For Shinran, Amida Buddha (the name means Infinite) was the embodiment of power-beyond-self. Hundreds of Sutras attributed to Shakyamuni Buddha describe Amida and his Pure Land, as well as his helpers Avalokiteshvara and Mahastamaprapta. Pure Land motifs and practices are part of virtually all Mahayana schools of Buddhism, whether in Japan, China, Tibet, or elsewhere. Amida is described as infinite light and life, symbols for unlimited wisdom and compassion. Tibetan monks visualize Amida Buddha, Zen monks chant his name during funerals, and Foguangshan nuns seek to create the Pure Land here in this life.

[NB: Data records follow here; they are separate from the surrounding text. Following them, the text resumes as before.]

(* ===== verification/Peering.v ===== *)
(** * Outbound dialing ([thoth-mesh-node/src/peering.rs])

    One [Dial] per address, each a loop of [dial_peer_with_reconnect]: wait for
    one of the dial slots, connect and shake hands, hand the link over, sleep,
    again. Durations and instants are in nanoseconds. What a connect answers,
    and when, is the environment's. *)

From S2P Require Import Prelude.
From S2P Require Import Text.

#[local] Open Scope nat_scope.

Definition DEFAULT_MAX_CONCURRENT_DIALS : nat := 16.

Definition INITIAL_BACKOFF : Z := 500 * 10 ^ 6.
Definition MAX_BACKOFF : Z := 30 * 10 ^ 9.
Definition MIN_HEALTHY_DURATION : Z := 5 * 10 ^ 9.
Definition DIAL_TIMEOUT : Z := 10 * 10 ^ 9.

Definition next_backoff (previous connection_uptime : Z) : Z :=
  if (MIN_HEALTHY_DURATION <=? connection_uptime)%Z then INITIAL_BACKOFF else Z.min (previous * 2) MAX_BACKOFF.

(** Where the loop of one address is: in [acquire_owned], in
    [connect_and_handshake], in [handle_connection], in [sleep]. *)
Inductive Phase : Type :=
| Acquiring
| Connecting (since : Z)
| Linked
| Sleeping (until : Z).

Record Dial := MkDial {
  peer_addr : rstr;
  backoff : Z;
  attempt_start : Z;
  phase : Phase;
}.

(** The dials and the semaphore they share. *)
Record Dialer := MkDialer { dial_semaphore : nat; dials : list Dial }.

Definition new : Dialer := MkDialer DEFAULT_MAX_CONCURRENT_DIALS [].

(** [tokio::spawn(dial_peer_with_reconnect(peer_addr, …))] *)
Definition spawn (now : Z) (addr : rstr) (s : Dialer) : Dialer :=
  MkDialer (dial_semaphore s) (dials s ++ [MkDial addr INITIAL_BACKOFF now Acquiring]).

Definition spawn_seed_peers (now : Z) (seed_peers : list rstr) (s : Dialer) : Dialer :=
  fold_left (λ s addr, spawn now addr s) seed_peers s.
Definition spawn_discovery_dialer (now : Z) (discovered : list rstr) (s : Dialer) : Dialer :=
  fold_left (λ s addr, spawn now addr s) discovered s.

(** The end of an attempt: the next delay, from how long the attempt lasted. *)
Definition attempt_over (now : Z) (d : Dial) : Dial :=
  let delay := next_backoff (backoff d) (now - attempt_start d) in
  MkDial (peer_addr d) delay (attempt_start d) (Sleeping (now + delay)).

Definition in_phase (p : Phase) (d : Dial) : Dial := MkDial (peer_addr d) (backoff d) (attempt_start d) p.

(** What [connect_and_handshake] came to, under its timeout. *)
Inductive Outcome : Type :=
| Established
| Failed
| TimedOut.

(** What one dial does next; [None] when it has to wait. *)
Inductive Move : Type :=
| Acquire
| Finish (o : Outcome)
| Down
| Wake.

Definition move (m : Move) (now : Z) (permits : nat) (d : Dial) : option (nat * Dial) :=
  match m, phase d with
  | Acquire, Acquiring =>
      match permits with O => None | S permits' => Some (permits', in_phase (Connecting now) d) end
  | Finish Established, Connecting _ => Some (S permits, in_phase Linked d)
  | Finish Failed, Connecting since =>
      if (now - since <? DIAL_TIMEOUT)%Z then Some (S permits, attempt_over now d) else None
  | Finish TimedOut, Connecting since =>
      if (DIAL_TIMEOUT <=? now - since)%Z then Some (S permits, attempt_over now d) else None
  | Down, Linked => Some (permits, attempt_over now d)
  | Wake, Sleeping until =>
      if (until <=? now)%Z then Some (permits, MkDial (peer_addr d) (backoff d) now Acquiring) else None
  | _, _ => None
  end.

Definition dial_peer (i : nat) (m : Move) (now : Z) (s : Dialer) : option Dialer :=
  d ← dials s !! i;
  r ← move m now (dial_semaphore s) d;
  Some (MkDialer r.1 (<[i := r.2]> (dials s))).

(** Instants do not go back. *)
Inductive step : Z * Dialer → Z * Dialer → Prop :=
| StepSpawn now now' addr s : (now ≤ now')%Z → step (now, s) (now', spawn now' addr s)
| StepDial now now' i m s s' : (now ≤ now')%Z → dial_peer i m now' s = Some s' → step (now, s) (now', s').

Inductive reachable : Z * Dialer → Prop :=
| ReachNew now : reachable (now, new)
| ReachStep s s' : reachable s → step s s' → reachable s'.

(** ** Slots and delays *)

Definition connecting (s : Dialer) : nat :=
  length (List.filter (λ d, match phase d with Connecting _ => true | _ => false end) (dials s)).

(** The delay of a dial that is asleep, or the one its next attempt starts
    from. *)
Definition wf (s : Dialer) : Prop :=
  dial_semaphore s + connecting s = DEFAULT_MAX_CONCURRENT_DIALS
  ∧ Forall (λ d, INITIAL_BACKOFF ≤ backoff d ≤ MAX_BACKOFF)%Z (dials s).

Lemma next_backoff_bounds previous uptime :
  (INITIAL_BACKOFF ≤ previous ≤ MAX_BACKOFF → INITIAL_BACKOFF ≤ next_backoff previous uptime ≤ MAX_BACKOFF)%Z.
Proof. unfold next_backoff, INITIAL_BACKOFF, MAX_BACKOFF. destruct (_ <=? _)%Z; lia. Qed.

Definition busy (d : Dial) : nat := match phase d with Connecting _ => 1 | _ => 0 end.

Lemma move_spec m now permits d r d' :
  move m now permits d = Some (r, d') →
  r + busy d' = permits + busy d
  ∧ (INITIAL_BACKOFF ≤ backoff d ≤ MAX_BACKOFF → INITIAL_BACKOFF ≤ backoff d' ≤ MAX_BACKOFF)%Z.
Proof.
  unfold move, busy. destruct m as [|[]| |], (phase d); try done;
    repeat case_match; try done; intros [= <- <-]; cbn; split; try lia; try done; apply next_backoff_bounds.
Qed.

Lemma connecting_insert i d d' p (s : Dialer) q :
  dials s !! i = Some d →
  connecting (MkDialer p (<[i := d']> (dials s))) + busy d = connecting (MkDialer q (dials s)) + busy d'.
Proof.
  unfold connecting, busy. cbn. generalize (dials s). intros l. revert i.
  induction l as [|x l IH]; intros [|i] Hi; simplify_eq/=.
  - destruct (phase d), (phase d'); cbn; lia.
  - specialize (IH i Hi). destruct (phase x); cbn; lia.
Qed.

Lemma wf_step s s' : step s s' → wf s.2 → wf s'.2.
Proof.
  intros Hs [Hp Hb]. destruct Hs as [now now' addr s _|now now' i m s s' _ Hd]; cbn in *.
  - split; cbn.
    + unfold connecting in *. cbn. rewrite List.filter_app, length_app. cbn. lia.
    + apply Forall_app. split; [done|]. constructor; [|done]. cbn. unfold INITIAL_BACKOFF, MAX_BACKOFF. lia.
  - unfold dial_peer in Hd. destruct (dials s !! i) as [d|] eqn:Hi; [|done]. cbn in Hd.
    destruct (move m now' (dial_semaphore s) d) as [[p d']|] eqn:Hm; [|done]. cbn in Hd. injection Hd as <-.
    apply move_spec in Hm as [Hperm Hback]. split; cbn.
    + pose proof (connecting_insert i d d' p s (dial_semaphore s) Hi) as Hc. unfold connecting in *. cbn in *. lia.
    + apply Forall_insert; [done|]. apply Hback. exact (Forall_lookup_1 _ _ _ _ Hb Hi).
Qed.



(** The first delay after a first failed attempt is a second already. *)
Example first_retry_after_one_second : next_backoff INITIAL_BACKOFF 0 = (10 ^ 9)%Z.
Proof. reflexivity. Qed.

(** An attempt that ran into its timeout lasted longer than a healthy
    connection has to, so it resets the delay: a peer that accepts and stays
    silent is dialed again half a second later, every time. *)
Lemma timed_out_dial_resets_backoff d since now :
  phase d = Connecting since → (attempt_start d ≤ since)%Z → (DIAL_TIMEOUT ≤ now - since)%Z →
  ∀ permits, move (Finish TimedOut) now permits d
    = Some (S permits, MkDial (peer_addr d) INITIAL_BACKOFF (attempt_start d) (Sleeping (now + INITIAL_BACKOFF))).
Proof.
  intros Hp Hs Ht permits. unfold move. rewrite Hp. destruct (Z.leb_spec DIAL_TIMEOUT (now - since)); [|lia].
  unfold attempt_over, next_backoff. destruct (Z.leb_spec MIN_HEALTHY_DURATION (now - attempt_start d)); [done|].
  unfold MIN_HEALTHY_DURATION, DIAL_TIMEOUT in *. lia.
Qed.

(** So does the wait for a slot: a peer that refuses at once is dialed again
    half a second later when the dial had to wait five seconds for its slot. *)
Lemma slot_wait_resets_backoff d since now :
  phase d = Connecting since → (MIN_HEALTHY_DURATION ≤ since - attempt_start d)%Z → (since ≤ now < since + DIAL_TIMEOUT)%Z →
  ∀ permits, move (Finish Failed) now permits d
    = Some (S permits, MkDial (peer_addr d) INITIAL_BACKOFF (attempt_start d) (Sleeping (now + INITIAL_BACKOFF))).
Proof.
  intros Hp Hs Hn permits. unfold move. rewrite Hp. destruct (Z.ltb_spec (now - since) DIAL_TIMEOUT); [|lia].
  unfold attempt_over, next_backoff. by destruct (Z.leb_spec MIN_HEALTHY_DURATION (now - attempt_start d)); [|lia].
Qed.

Shinran taught that Amida is actually reality in its true, liberated nature, and the Pure Land is a poetic description for nirvana. Putting the insights of Mahayana Buddhism into narrative format, he talked about how Amida embraces all beings no matter how bad or good, and liberates them from their greed and delusion. In fact, this liberation is something that has been accomplished in the primal past (i.e. it is always naturally present), and so we should stop endlessly chasing after attainment. Instead, when we give up attachment to our ego-laden efforts to become enlightened, and relax back into the embrace of inconceivable wisdom and never-abandoning compassion, we are freed from our anxieties and pettiness. Our practice, then, stops being about getting Buddhahood for ourselves, and instead is refocused to be about expressing gratitude for all that we have received, spiritually and materially.